Após cinco meses de fraco desempenho, a produção industrial nacional
avançou 1,2% em março de 2025. No entanto, a indústria encerrou o
primeiro trimestre praticamente estável (+0,1%) em relação ao trimestre
imediatamente anterior, evidenciando a fragilidade da atividade
industrial. “Embora fatores pontuais possam ter influenciado esse
desempenho, ele ocorre em um contexto de manutenção dos juros em patamar
elevado, o que restringe o crédito, encarece os investimentos e limita a
produção”, aponta a Federação das Indústrias do Estado do Rio de Janeiro
(Firjan).
A combinação de um ambiente interno e externo marcado por incertezas tem
contribuído para a queda da confiança do empresário industrial, que
atingiu o menor nível desde 2020. No cenário doméstico, o aumento
contínuo das despesas obrigatórias amplia a percepção de risco fiscal,
pressiona o câmbio e eleva os custos para a indústria.
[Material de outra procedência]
Lemma send_frags_serves msg c D fs w F :
  frag_queues w F -> pools_ready w D -> m_Type msg <> ReqAuth ->
  Forall (fun slot => exists o, slots_Get (w_Slots2Node w) slot = Ok o) fs.*1 ->
  (forall f, f ∈ fs.*2 -> is_Some (frags (w_store w) !! f) /\ forall i, f ∉ F i) -> NoDup fs.*2 ->
  exists w' n ds out, send_frags opts IpMap w msg fs c = Ok (out, w') /\ forwarded w D msg fs n ds out /\
    frag_queues w' (fun i => F i ++ if i.2 : bool then sent_to (take n fs) ds i.1 else []) /\
    forwarding c w w' /\ Forall (owned w' c) (take n fs).*2.
Proof.
  intros Hf Hr Ht Hsl Hfs Hnd. revert w F Hf Hr Hsl Hfs. induction fs as [|[slot f] fs IH]; intros w F Hf Hr Hsl Hfs; cbn [send_frags].
  { exists w, 0%nat, [], None. split; [done|]. split; [by split|]. split; [|split; [apply forwarding_refl|constructor]].
    eapply forest_lists; [|exact Hf]. intros [i k]. simpl. destruct k; by rewrite app_nil_r. }
  simpl in Hsl, Hnd. apply Forall_cons in Hsl as [[o Hsl1] Hsl]. apply NoDup_cons in Hnd as [Hnf Hnd].
  destruct (Hfs f) as [Hsome Hnone]; [simpl; left|].
  replace (match m_Type msg with ReqAuth => _ | _ => _ end) with
    ('(out, w) ← send_frag opts IpMap w msg slot f c;
     match out with Some o => Ok (Some o, w) | None => send_frags opts IpMap w msg fs c end); [|by destruct (m_Type msg)].
  destruct (send_frag_serves w msg slot f c F D o) as (w1 & Hfw1 & [(d & -> & Hd & Hf1 & Hown)|(e & -> & He & Hf1)]);
    try done; rewrite res_bind_Ok.
  2:{ exists w1, 0%nat, [], (Some e). split; [done|]. split; [split; [constructor|by eexists]|].
      split; [|split; [done|constructor]]. eapply forest_lists; [|exact Hf1]. intros [i k]. simpl. destruct k; by rewrite app_nil_r. }
  destruct (IH Hnd w1 (upd F (d, true) (F (d, true) ++ [f]))) as (w2 & n & ds & out & -> & [Hall Hout] & Hf2 & Hfw2 & Hown2).
  - done.
  - by eapply pools_ready_forwarding.
  - by rewrite (fw_slots _ _ _ Hfw1).
  - intros g Hg. destruct (Hfs g) as [Hgs Hgn]; [simpl; by right|]. split; [by apply (fw_frags _ _ _ Hfw1)|].
    intros i. destruct (decide (i = (d, true))) as [->|Hne]; [|by rewrite upd_ne]. rewrite upd_eq, elem_of_app.
    intros [Hin|Hin]; [by apply (Hgn (d, true))|]. apply list_elem_of_singleton in Hin as ->. done.
  - exists w2, (S n), (d :: ds), out. split; [done|]. split; [split|split; [|split; [by eapply forwarding_trans|]]].
    + constructor; [done|]. eapply Forall2_impl; [exact Hall|]. intros sf e. by eapply serves_forwarding.
    + destruct out as [e|]; [|simpl; by f_equal]. destruct Hout as (sf & Hsf & He). exists sf. split; [done|].
      by eapply serves_forwarding.
    + eapply forest_lists; [|exact Hf2]. intros [i k]. cbn [fst snd]. destruct k.
      * cbn [take firstn]. rewrite sent_to_cons. destruct (decide (d = i)) as [->|Hne].
        -- rewrite upd_eq. simpl. by rewrite <- app_assoc.
        -- rewrite upd_ne by congruence. done.
      * rewrite upd_ne by congruence. done.
    + constructor; [by apply (fw_owned _ _ _ Hfw2)|done].
Qed.
(** Where a thread is: what it does next, with its local variables. *)
Inductive pc : Set :=
  | PRet (r : option result)                              (* between calls *)
  | E1 (n : loc)                                          (* tail := load(&q.tail) *)
  | E2 (n tl : loc)                                       (* next := load(&tail.next) *)
  | E3 (n tl : loc) (nx : option loc)                     (* tail == load(&q.tail) *)
  | E4 (n tl : loc)                                       (* cas(&tail.next, nil, n) *)
  | E4' (n tl nx : loc)                                   (* cas(&q.tail, tail, next) *)
  | E5 (n tl : loc)                                       (* cas(&q.tail, tail, n) *)
  | E6                                                    (* atomic.AddInt32(&q.length, 1) *)
  | D1                                                    (* head := load(&q.head) *)
  | D2 (hd : loc)                                         (* tail := load(&q.tail) *)
  | D3 (hd tl : loc)                                      (* next := load(&head.next) *)
  | D4 (hd tl : loc) (nx : option loc)                    (* head == load(&q.head) *)
  | D5 (tl nx : loc)                                      (* cas(&q.tail, tail, next) *)
  | D6 (hd nx : loc) (t : option task_ptr)                (* cas(&q.head, head, next) *)
  | D7 (t : option task_ptr)                              (* atomic.AddInt32(&q.length, -1) *)
  | L1.                                                   (* atomic.LoadInt32(&q.length) == 0 *)

Definition load (m : shared) (n : loc) : res node :=
  match nodes m !! n with Some x => Ok x | None => Panic end.

(** The calls a thread can make; [Enqueue] allocates its node first. *)
Inductive call : Set := CEnqueue (t : task_ptr) | CDequeue | CIsEmpty.

Definition invoke (m : shared) (c : call) : shared * pc :=
  match c with
  | CEnqueue t =>
      (mkShared (<[fresh m := mkNode (Some t) None]> (nodes m)) (Pos.succ (fresh m)) (head m) (tail m) (length_ m),
       E1 (fresh m))
  | CDequeue => (m, D1)
  | CIsEmpty => (m, L1)
  end.

(** One atomic step of a thread that is inside a call. *)
Definition exec (m : shared) (p : pc) : res (shared * pc) :=
  match p with
  | PRet r => Ok (m, PRet r)
  | E1 n => Ok (m, E2 n (tail m))
  | E2 n tl => x ← load m tl; Ok (m, E3 n tl (next x))
  | E3 n tl nx =>
      if bool_decide (tl = tail m)
      then match nx with None => Ok (m, E4 n tl) | Some nx => Ok (m, E4' n tl nx) end
      else Ok (m, E1 n)
  | E4 n tl =>
      x ← load m tl;
      if bool_decide (next x = None)
      then Ok (set_nodes m (<[tl := mkNode (value x) (Some n)]> (nodes m)), E5 n tl)
      else Ok (m, E1 n)
  | E4' n tl nx => Ok (if bool_decide (tail m = tl) then set_tail m nx else m, E1 n)
  | E5 n tl => Ok (if bool_decide (tail m = tl) then set_tail m n else m, E6)
  | E6 => Ok (add_length m 1, PRet (Some REnqueue))
  | D1 => Ok (m, D2 (head m))
  | D2 hd => Ok (m, D3 hd (tail m))
  | D3 hd tl => x ← load m hd; Ok (m, D4 hd tl (next x))
  | D4 hd tl nx =>
      if bool_decide (hd = head m) then
        if bool_decide (hd = tl) then
          match nx with
          | None => Ok (m, PRet (Some (RDequeue None)))
          | Some nx => Ok (m, D5 tl nx)
          end
        else
          match nx with
          | None => Panic                                  (* next.value *)
          | Some nx => x ← load m nx; Ok (m, D6 hd nx (value x))
          end
      else Ok (m, D1)
  | D5 tl nx => Ok (if bool_decide (tail m = tl) then set_tail m nx else m, D1)
  | D6 hd nx t => if bool_decide (head m = hd) then Ok (set_head m nx, D7 t) else Ok (m, D1)
  | D7 t => Ok (add_length m (-1), PRet (Some (RDequeue t)))
  | L1 => Ok (m, PRet (Some (RIsEmpty (length_ m =? 0))))
  end.
(* ===== verification/TaskPool.v ===== *)
(** * The pool of tasks

    [core/internal/queue/queue.go]: the records in which a function and its
    argument travel through the task queues.  They are recycled through a
    [sync.Pool], which hands out any record it holds, or a new one.  The theorem:
    as long as a record is put back only by its user, no two users ever hold the
    same one, and every record that is handed out is blank. *)

From S2P Require Import Prelude.

Section tasks.
(** [TaskFunc] and the dynamic type of the argument. *)
Context {F A : Type}.

(** [Task]; nil is [None]. *)
Record Task := mkTask { Run : option F; Arg : option A }.

(** The records, those in [taskPool], and the next new one. *)
Record heap := mkHeap { h_tasks : gmap positive Task; taskPool : list positive; h_next : positive }.

(** [GetTask]: [choice] is the record [sync.Pool] takes, if it takes one. *)
Definition GetTask (h : heap) (choice : option nat) : positive * heap :=
  match (i ← choice; taskPool h !! i) with
  | Some t => (t, mkHeap (h_tasks h) (delete (default 0%nat choice) (taskPool h)) (h_next h))
  | None => (h_next h, mkHeap (<[h_next h := mkTask None None]> (h_tasks h)) (taskPool h) (Pos.succ (h_next h)))
  end.

Definition PutTask (h : heap) (t : positive) : heap :=
  mkHeap (<[t := mkTask None None]> (h_tasks h)) (t :: taskPool h) (h_next h).

(** A user fills the record it holds. *)
Definition fill (h : heap) (t : positive) (f : F) (a : A) : heap :=
  mkHeap (<[t := mkTask (Some f) (Some a)]> (h_tasks h)) (taskPool h) (h_next h).

(** What the users do: take a record, fill one of theirs, put one back. *)
Inductive uses : heap * list positive -> heap * list positive -> Prop :=
  | uses_get h l choice t h' : GetTask h choice = (t, h') -> uses (h, l) (h', t :: l)
  | uses_fill h l t f a : t ∈ l -> uses (h, l) (fill h t f a, l)
  | uses_put h l1 t l2 : uses (h, l1 ++ t :: l2) (PutTask h t, l1 ++ l2).

(** The pooled records are blank, and no record is held twice. *)
Definition pool_ok (s : heap * list positive) : Prop :=
  NoDup (taskPool s.1 ++ s.2) /\ (forall t, t ∈ taskPool s.1 -> h_tasks s.1 !! t = Some (mkTask None None)) /\
  (forall t, t ∈ taskPool s.1 ++ s.2 -> (t < h_next s.1)%positive).

Lemma GetTask_ok h l choice t h' :
  pool_ok (h, l) -> GetTask h choice = (t, h') -> pool_ok (h', t :: l) /\ h_tasks h' !! t = Some (mkTask None None).
Proof.
  intros (Hnd & Hblank & Hlt) Hg. unfold GetTask in Hg. cbn [fst snd] in *.
  destruct (i ← choice; taskPool h !! i) as [u|] eqn:E; injection Hg as <- <-.
  - destruct choice as [i|]; [|done]. cbn in E. cbn [default]. pose proof (delete_Permutation _ _ _ E) as Hp.
    assert (Hp2 : taskPool h ++ l ≡ₚ delete i (taskPool h) ++ u :: l) by (rewrite Hp at 1; cbn; apply Permutation_middle).
    split; [|by apply Hblank, list_elem_of_lookup_2 with i]. unfold pool_ok. cbn [fst snd taskPool h_tasks h_next].
    split_and!; [by rewrite <- Hp2| |by setoid_rewrite <- Hp2].
    intros v Hv. apply Hblank. rewrite Hp. by right.
  - split; [|by apply lookup_insert_eq]. unfold pool_ok. cbn [fst snd taskPool h_tasks h_next]. split_and!.
    + rewrite <- Permutation_middle. constructor; [|done]. intros Hin. apply Hlt in Hin. lia.
    + intros v Hv. rewrite lookup_insert_ne; [by apply Hblank|]. intros <-.
      assert (h_next h ∈ taskPool h ++ l) as Hin by (apply elem_of_app; by left). apply Hlt in Hin. lia.
    + intros v. rewrite <- Permutation_middle, elem_of_cons. intros [->|Hin]; [lia|]. apply Hlt in Hin. lia.
Qed.

(** Recycling is invisible: in every state the users can reach, a record that
    [GetTask] hands out is blank and is nobody else's. *)
Theorem tasks_recycled s choice t h' :
  rtc uses (mkHeap ∅ [] 1, []) s -> GetTask s.1 choice = (t, h') ->
  h_tasks h' !! t = Some (mkTask None None) /\ t ∉ s.2.
Proof.
  intros Hr Hg. assert (Hok : pool_ok s).
  { clear Hg. assert (Hinit : pool_ok (mkHeap ∅ [] 1, [])) by (split; [constructor|split; intros u Hin; by apply elem_of_nil in Hin]).
    revert Hinit. induction Hr as [|x y z Hu _ IH]; [done|]. intros Hx. apply IH. clear IH.
    destruct Hu as [h l ch u h2 Hget|h l u f a Hin|h l1 u l2].
    - by apply (GetTask_ok _ _ _ _ _ Hx) in Hget as [? _].
    - destruct Hx as (Hnd & Hblank & Hlt). unfold pool_ok. split_and!; [done| |done]. cbn in *. intros v Hv.
      rewrite lookup_insert_ne; [by apply Hblank|]. intros <-. apply NoDup_app in Hnd as (_ & Hd & _). by apply (Hd u).
    - destruct Hx as (Hnd & Hblank & Hlt). unfold pool_ok. cbn [fst snd taskPool h_tasks h_next PutTask] in *.
      assert (Hp : (u :: taskPool h) ++ l1 ++ l2 ≡ₚ taskPool h ++ l1 ++ u :: l2)
        by (rewrite <- (Permutation_middle l1), <- (Permutation_middle (taskPool h)); done).
      split_and!; [by rewrite Hp| |by setoid_rewrite Hp]. intros v [->|Hv]%elem_of_cons; [by apply lookup_insert_eq|].
      destruct (decide (u = v)) as [<-|Hne]; [by apply lookup_insert_eq|]. rewrite lookup_insert_ne by done. by apply Hblank. }
  destruct s as [h l]. apply (GetTask_ok _ _ _ _ _ Hok) in Hg as [Hok' Hb]. split; [done|].
  destruct Hok' as (Hnd & _). cbn in *. apply NoDup_app in Hnd as (_ & _ & Hnd). by apply NoDup_cons in Hnd as [? _].
Qed.
End tasks.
No cenário
internacional, tensões comerciais e disputas tarifárias intensificam a
instabilidade, dificultando a tomada de decisões empresariais e
comprometendo investimentos.
“Diante desse contexto, a Firjan reforça que a consolidação fiscal é
elemento central para a recuperação da confiança e da capacidade de
investimento no país. Sem isso, será difícil reduzir a percepção de
risco, o que mantém os juros elevados e limita a retomada da atividade”,
afirma o economista-chefe da federação, Jonathas Goulart.